BEGIN Source records
Lemma shell_calls_run_cmd cmd check : steps shell_calls (run_cmd run cmd check).
Proof.
  intros s. exists [Launch (inl cmd) true]. split; [apply run_cmd_calls|].
  repeat constructor. by exists cmd.
Qed.

Lemma run_kraken2_calls sid fqs db th s :
  calls (run_kraken2 run sid fqs db th s).2 =
  calls s ++ [Launch (inl (Str.join " " (kraken2_cmd sid fqs db th))) true].
Proof.
  unfold run_kraken2, bind.
  pose proof (run_cmd_calls (Str.join " " (kraken2_cmd sid fqs db th)) true s) as Hc.
  destruct (run_cmd run _ true s) as [[rc|e] s1]; cbn [snd] in Hc; [|done].
  rewrite <- Hc.
  unfold path_exists, getsize_is_zero, os_remove, bind, get_state, modify, ret, raise, pass.
  repeat (case_match; simplify_eq; simpl; try done).
Qed.

Lemma run_bracken_calls rep db rl lvl s :
  calls (run_bracken run rep db rl lvl s).2 =
  calls s ++ [Launch (inl (bracken_cmd rep db rl lvl)) true].
Proof.
  unfold run_bracken, bind.
  pose proof (run_cmd_calls (bracken_cmd rep db rl lvl) true s) as Hc.
  destruct (run_cmd run _ true s) as [[rc|e] s1]; cbn [snd] in Hc; [|done].
  rewrite <- Hc.
  unfold path_exists, bind, get_state, ret, raise.
  repeat (case_match; simplify_eq; simpl; try done).
Qed.


End Launching.

(** ** Dictionaries *)

Section DictFacts.

Context {V : Type}.
Implicit Types (d : list (string * V)) (k : string) (v : V).

Lemma get_set d k v k' :
  Dict.get (Dict.set d k v) k' = if String.eqb k k' then Some v else Dict.get d k'.
Proof.
  induction d as [|[k0 v0] d IH]; simpl.
  - by destruct (String.eqb_spec k k').
  - destruct (String.eqb_spec k0 k) as [->|Hne]; simpl.
    + by destruct (String.eqb_spec k k').
    + rewrite IH. destruct (String.eqb_spec k0 k') as [->|Hne'].
      * destruct (String.eqb_spec k k'); [congruence|done].
      * done.
Qed.

Lemma set_fresh d k v : k ∉ Dict.keys d → Dict.set d k v = d ++ [(k, v)].
Proof.
  unfold Dict.keys. induction d as [|[k0 v0] d IH]; intros Hk; [done|].
  rewrite fmap_cons, not_elem_of_cons in Hk. destruct Hk as [Hne Hk]. simpl in *.
  destruct (String.eqb_spec k0 k) as [->|_]; [done|]. by rewrite IH.
Qed.

Lemma keys_set d k v :
  Dict.keys (Dict.set d k v) =
  if bool_decide (k ∈ Dict.keys d) then Dict.keys d else Dict.keys d ++ [k].
Proof.
  unfold Dict.keys. induction d as [|[k0 v0] d IH]; [done|].
  cbn [Dict.set]. rewrite (fmap_cons fst (k0, v0) d). cbn [fst].
  destruct (String.eqb_spec k0 k) as [->|Hne].
  - rewrite bool_decide_true by apply list_elem_of_here. by rewrite fmap_cons.
  - rewrite fmap_cons, IH. cbn [fst].
    case_bool_decide as H1; case_bool_decide as H2; try done; exfalso.
    + apply H2. by apply list_elem_of_further.
    + apply elem_of_cons in H2 as [->|H2]; [by apply Hne|by apply H1].
Qed.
END Source records
Find each line in the data above with the word "rewrite", then copy it.

  rewrite <- Hc.
  rewrite <- Hc.
    + rewrite IH. destruct (String.eqb_spec k0 k') as [->|Hne'].
  rewrite fmap_cons, not_elem_of_cons in Hk. destruct Hk as [Hne Hk]. simpl in *.
  destruct (String.eqb_spec k0 k) as [->|_]; [done|]. by rewrite IH.
  cbn [Dict.set]. rewrite (fmap_cons fst (k0, v0) d). cbn [fst].
  - rewrite bool_decide_true by apply list_elem_of_here. by rewrite fmap_cons.
  - rewrite fmap_cons, IH. cbn [fst].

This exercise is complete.